=== WHAT IS BEING ASKED ===
Wherever the string "ChainReader" shows up in the records below, return that line.

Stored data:
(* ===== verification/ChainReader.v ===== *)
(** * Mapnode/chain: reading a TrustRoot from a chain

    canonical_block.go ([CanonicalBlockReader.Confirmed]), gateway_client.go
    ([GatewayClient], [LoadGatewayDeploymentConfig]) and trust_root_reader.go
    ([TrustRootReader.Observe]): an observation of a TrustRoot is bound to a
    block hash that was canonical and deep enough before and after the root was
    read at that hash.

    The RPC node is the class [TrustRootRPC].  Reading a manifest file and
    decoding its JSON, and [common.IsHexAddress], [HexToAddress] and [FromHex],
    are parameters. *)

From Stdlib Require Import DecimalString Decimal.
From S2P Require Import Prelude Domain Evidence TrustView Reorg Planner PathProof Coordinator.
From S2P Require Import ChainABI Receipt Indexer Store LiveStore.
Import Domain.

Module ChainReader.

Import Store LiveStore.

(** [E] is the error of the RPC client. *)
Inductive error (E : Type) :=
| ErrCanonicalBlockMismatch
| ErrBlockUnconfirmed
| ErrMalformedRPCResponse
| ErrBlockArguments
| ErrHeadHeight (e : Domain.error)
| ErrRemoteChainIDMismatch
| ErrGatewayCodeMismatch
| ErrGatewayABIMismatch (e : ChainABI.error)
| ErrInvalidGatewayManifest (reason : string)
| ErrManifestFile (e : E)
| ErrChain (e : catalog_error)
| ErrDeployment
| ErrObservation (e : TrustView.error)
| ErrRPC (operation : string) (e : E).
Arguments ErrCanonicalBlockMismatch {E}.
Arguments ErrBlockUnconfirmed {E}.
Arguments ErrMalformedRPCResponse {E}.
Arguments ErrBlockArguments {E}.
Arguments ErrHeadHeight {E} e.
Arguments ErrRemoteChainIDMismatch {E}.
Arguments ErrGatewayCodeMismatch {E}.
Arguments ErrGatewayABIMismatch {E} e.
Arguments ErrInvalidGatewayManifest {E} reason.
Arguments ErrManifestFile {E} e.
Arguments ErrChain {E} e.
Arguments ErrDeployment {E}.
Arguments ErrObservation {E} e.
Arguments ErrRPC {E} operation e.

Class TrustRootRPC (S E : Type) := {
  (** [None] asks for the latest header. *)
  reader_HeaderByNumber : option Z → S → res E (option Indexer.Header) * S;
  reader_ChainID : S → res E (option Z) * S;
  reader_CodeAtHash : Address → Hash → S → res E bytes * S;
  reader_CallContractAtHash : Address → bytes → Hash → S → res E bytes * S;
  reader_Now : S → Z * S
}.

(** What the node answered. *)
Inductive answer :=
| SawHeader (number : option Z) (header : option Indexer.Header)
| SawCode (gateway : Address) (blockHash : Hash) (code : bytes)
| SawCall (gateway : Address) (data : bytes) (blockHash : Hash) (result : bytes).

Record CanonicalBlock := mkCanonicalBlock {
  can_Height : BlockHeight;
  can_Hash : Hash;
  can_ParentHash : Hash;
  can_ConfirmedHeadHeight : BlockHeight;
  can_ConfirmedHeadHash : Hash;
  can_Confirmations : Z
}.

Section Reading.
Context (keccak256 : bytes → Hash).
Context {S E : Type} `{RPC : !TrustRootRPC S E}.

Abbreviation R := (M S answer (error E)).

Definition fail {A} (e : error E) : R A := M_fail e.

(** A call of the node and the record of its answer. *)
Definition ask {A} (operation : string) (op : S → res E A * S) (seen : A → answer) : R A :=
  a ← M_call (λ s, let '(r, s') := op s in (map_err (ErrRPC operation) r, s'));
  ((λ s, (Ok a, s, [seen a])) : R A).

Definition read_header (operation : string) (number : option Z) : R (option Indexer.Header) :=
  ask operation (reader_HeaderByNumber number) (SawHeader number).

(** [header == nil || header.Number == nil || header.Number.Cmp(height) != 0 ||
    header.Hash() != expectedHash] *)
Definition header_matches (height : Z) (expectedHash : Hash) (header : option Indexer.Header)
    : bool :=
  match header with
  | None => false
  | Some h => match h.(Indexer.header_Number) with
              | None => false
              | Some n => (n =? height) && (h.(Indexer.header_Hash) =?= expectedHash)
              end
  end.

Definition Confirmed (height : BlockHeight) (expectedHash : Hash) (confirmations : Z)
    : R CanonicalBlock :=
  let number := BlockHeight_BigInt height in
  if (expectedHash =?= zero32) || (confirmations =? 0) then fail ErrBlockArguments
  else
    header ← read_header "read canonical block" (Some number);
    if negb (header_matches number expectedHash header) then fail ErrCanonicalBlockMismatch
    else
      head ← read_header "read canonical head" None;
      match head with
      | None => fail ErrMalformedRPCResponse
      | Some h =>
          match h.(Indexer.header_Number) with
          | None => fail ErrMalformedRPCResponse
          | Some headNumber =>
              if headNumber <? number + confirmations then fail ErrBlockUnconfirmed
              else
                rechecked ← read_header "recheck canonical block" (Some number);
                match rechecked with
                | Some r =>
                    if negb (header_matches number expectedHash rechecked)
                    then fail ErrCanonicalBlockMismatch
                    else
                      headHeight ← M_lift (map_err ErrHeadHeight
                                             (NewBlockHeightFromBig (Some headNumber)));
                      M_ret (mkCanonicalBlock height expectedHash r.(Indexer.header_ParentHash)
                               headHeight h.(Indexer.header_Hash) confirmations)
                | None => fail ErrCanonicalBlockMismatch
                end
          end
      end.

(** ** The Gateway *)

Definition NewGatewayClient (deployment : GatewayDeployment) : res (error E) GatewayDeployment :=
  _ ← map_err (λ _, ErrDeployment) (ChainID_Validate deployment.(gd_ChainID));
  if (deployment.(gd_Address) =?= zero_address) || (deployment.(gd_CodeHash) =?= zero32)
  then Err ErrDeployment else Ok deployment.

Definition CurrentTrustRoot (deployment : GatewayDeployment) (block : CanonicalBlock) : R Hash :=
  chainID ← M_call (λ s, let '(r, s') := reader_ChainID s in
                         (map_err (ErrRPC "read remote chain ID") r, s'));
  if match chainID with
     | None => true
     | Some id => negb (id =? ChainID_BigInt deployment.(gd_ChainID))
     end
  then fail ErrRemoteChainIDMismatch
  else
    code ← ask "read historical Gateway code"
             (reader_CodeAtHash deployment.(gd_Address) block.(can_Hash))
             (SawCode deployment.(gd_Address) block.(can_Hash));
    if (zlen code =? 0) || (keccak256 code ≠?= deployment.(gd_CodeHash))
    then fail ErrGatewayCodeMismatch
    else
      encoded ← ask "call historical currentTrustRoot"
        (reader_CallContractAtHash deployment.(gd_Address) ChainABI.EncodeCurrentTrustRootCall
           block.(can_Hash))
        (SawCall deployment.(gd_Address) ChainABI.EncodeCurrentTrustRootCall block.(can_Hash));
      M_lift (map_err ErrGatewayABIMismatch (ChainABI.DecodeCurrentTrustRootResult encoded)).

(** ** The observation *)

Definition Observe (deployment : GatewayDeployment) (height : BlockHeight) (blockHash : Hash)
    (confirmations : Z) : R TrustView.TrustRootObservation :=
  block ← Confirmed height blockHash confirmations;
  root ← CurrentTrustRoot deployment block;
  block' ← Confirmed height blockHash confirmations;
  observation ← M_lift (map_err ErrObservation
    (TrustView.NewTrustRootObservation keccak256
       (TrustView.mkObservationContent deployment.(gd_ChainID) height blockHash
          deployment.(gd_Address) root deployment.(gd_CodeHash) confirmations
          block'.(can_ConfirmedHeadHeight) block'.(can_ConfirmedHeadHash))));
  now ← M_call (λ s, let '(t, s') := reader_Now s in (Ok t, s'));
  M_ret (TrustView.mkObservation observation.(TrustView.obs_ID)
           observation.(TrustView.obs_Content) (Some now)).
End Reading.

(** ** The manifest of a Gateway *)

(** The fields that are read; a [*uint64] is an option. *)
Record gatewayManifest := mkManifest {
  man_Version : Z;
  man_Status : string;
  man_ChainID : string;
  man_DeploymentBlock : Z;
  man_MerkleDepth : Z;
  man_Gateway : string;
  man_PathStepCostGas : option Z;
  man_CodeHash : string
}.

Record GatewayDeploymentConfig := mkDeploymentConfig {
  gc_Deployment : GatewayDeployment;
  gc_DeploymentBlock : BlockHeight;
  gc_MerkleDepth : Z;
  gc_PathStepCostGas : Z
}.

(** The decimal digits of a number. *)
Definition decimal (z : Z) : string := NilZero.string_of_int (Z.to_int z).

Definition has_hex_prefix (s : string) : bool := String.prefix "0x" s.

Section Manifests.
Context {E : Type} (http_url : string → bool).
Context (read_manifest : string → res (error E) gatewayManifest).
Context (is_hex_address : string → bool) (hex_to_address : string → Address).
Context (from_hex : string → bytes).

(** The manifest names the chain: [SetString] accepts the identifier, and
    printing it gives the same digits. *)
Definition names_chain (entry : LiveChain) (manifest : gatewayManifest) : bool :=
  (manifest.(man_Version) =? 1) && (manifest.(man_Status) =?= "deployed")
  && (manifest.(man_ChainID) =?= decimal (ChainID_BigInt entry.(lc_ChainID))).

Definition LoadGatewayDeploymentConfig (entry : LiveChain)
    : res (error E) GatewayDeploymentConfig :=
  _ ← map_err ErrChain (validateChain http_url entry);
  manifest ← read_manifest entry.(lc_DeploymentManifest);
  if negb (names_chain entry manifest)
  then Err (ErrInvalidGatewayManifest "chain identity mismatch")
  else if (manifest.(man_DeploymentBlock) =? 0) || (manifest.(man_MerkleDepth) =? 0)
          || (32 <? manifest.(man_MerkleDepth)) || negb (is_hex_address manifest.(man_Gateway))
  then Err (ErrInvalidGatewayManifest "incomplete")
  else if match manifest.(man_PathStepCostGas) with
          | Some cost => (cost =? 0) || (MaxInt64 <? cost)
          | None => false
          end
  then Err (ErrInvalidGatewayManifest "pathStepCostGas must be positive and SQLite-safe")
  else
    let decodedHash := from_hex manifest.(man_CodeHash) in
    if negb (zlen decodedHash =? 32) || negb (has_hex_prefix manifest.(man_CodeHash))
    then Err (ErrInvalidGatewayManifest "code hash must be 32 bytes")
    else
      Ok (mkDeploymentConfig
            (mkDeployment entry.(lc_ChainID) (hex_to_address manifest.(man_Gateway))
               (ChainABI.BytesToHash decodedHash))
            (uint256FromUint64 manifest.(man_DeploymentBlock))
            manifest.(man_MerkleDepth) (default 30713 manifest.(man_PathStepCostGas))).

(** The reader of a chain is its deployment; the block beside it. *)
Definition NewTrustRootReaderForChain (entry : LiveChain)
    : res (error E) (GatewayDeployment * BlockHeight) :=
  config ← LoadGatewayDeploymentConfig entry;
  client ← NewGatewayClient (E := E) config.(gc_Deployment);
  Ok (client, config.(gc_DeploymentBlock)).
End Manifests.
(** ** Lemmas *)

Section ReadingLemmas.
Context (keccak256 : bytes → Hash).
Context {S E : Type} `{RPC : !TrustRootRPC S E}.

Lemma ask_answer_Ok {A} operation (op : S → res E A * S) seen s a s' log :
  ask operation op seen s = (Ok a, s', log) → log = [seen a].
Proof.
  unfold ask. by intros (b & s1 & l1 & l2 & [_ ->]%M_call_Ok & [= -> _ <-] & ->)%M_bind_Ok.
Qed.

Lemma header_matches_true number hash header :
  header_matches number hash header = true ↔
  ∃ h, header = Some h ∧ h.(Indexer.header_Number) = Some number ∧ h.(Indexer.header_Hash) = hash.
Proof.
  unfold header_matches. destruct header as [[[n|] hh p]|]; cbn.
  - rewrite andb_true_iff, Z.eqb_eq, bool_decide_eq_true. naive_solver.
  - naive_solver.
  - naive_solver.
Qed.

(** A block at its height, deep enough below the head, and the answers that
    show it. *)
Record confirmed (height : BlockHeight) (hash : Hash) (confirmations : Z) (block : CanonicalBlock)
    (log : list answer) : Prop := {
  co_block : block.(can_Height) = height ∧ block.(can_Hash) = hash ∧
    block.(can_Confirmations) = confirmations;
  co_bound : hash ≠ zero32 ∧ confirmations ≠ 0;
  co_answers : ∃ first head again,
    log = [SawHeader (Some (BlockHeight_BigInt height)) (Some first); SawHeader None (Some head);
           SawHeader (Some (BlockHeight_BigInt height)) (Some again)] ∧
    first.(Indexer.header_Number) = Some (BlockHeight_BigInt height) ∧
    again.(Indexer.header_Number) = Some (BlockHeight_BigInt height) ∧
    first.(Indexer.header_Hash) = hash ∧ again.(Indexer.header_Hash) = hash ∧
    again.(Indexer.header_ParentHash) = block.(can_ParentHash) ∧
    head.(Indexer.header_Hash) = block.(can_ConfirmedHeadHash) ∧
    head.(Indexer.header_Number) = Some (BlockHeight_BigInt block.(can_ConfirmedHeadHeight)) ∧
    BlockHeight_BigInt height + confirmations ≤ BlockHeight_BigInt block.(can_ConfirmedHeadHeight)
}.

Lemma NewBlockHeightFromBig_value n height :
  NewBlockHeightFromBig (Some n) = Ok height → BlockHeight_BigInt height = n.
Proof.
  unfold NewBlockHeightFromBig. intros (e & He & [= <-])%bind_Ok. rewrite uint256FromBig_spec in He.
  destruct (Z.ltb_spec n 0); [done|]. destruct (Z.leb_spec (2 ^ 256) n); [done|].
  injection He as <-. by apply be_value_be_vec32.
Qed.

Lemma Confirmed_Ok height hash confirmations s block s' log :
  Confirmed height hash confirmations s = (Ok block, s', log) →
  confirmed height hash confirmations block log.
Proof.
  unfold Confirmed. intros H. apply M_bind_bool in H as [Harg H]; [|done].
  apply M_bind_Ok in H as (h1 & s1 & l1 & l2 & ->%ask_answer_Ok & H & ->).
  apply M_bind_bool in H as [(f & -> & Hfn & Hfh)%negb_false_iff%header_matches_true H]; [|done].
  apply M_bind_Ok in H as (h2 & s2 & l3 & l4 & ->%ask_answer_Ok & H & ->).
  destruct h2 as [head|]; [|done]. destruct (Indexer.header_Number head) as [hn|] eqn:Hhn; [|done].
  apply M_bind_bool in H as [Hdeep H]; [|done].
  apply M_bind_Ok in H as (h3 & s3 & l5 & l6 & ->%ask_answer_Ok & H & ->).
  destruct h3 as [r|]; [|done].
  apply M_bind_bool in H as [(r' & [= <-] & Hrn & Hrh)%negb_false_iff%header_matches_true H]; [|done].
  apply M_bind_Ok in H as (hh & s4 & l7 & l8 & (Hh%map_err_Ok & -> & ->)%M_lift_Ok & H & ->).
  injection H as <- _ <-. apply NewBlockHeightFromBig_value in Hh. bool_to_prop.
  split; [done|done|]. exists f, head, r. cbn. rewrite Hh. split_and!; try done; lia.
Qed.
==
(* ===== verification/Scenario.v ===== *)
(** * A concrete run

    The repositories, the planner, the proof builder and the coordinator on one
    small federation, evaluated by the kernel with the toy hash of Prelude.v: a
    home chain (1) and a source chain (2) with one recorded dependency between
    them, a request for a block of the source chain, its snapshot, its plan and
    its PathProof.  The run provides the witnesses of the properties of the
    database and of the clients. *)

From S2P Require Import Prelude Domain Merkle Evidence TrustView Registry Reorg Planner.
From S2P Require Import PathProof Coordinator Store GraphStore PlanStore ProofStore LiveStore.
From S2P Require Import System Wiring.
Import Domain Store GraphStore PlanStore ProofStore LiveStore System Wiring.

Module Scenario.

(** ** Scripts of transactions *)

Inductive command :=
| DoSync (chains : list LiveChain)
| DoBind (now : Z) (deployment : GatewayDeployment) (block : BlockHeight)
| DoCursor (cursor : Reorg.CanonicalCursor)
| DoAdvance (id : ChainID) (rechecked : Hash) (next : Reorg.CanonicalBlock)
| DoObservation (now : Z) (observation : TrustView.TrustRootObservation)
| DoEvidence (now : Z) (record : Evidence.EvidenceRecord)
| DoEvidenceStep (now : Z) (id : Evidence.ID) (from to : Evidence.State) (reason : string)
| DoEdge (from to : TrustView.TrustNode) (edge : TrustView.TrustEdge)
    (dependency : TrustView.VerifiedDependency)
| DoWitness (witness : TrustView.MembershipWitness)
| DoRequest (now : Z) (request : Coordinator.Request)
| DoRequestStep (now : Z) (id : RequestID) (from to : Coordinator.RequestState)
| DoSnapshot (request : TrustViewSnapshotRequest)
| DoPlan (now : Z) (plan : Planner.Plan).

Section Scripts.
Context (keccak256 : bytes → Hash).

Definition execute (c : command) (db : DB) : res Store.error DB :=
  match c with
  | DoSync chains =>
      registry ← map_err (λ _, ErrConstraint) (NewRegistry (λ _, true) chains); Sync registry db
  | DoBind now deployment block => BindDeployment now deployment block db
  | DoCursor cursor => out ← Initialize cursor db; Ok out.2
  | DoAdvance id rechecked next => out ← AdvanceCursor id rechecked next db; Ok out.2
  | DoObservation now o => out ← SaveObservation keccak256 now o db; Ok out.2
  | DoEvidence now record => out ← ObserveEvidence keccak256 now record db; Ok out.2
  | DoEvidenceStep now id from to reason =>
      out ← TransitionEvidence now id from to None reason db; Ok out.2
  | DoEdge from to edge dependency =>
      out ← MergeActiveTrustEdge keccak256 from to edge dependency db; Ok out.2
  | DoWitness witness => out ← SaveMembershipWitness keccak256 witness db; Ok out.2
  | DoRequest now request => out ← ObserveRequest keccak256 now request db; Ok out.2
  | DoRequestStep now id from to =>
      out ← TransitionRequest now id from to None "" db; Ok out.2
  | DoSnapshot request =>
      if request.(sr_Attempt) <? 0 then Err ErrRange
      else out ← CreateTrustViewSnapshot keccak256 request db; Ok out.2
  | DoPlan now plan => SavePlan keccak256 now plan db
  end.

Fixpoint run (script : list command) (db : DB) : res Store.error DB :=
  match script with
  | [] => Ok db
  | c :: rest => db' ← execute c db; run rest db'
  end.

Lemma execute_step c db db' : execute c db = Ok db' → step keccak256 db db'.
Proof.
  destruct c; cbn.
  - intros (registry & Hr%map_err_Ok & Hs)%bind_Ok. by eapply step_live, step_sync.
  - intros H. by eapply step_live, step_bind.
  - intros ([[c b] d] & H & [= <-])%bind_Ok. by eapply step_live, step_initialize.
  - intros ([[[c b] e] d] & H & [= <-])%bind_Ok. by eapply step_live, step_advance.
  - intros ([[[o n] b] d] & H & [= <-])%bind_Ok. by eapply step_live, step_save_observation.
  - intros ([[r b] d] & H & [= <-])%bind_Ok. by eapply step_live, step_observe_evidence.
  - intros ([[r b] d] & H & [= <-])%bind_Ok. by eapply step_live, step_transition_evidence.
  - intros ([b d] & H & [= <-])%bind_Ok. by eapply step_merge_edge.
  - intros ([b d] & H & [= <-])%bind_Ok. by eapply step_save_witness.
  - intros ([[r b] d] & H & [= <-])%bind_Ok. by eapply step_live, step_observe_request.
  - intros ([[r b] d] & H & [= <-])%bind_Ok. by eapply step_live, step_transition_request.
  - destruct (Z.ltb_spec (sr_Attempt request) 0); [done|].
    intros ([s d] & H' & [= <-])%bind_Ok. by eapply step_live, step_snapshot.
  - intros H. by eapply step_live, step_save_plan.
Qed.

=== OUTPUT OF THE EXERCISE ===
(* ===== verification/ChainReader.v ===== *)
Module ChainReader.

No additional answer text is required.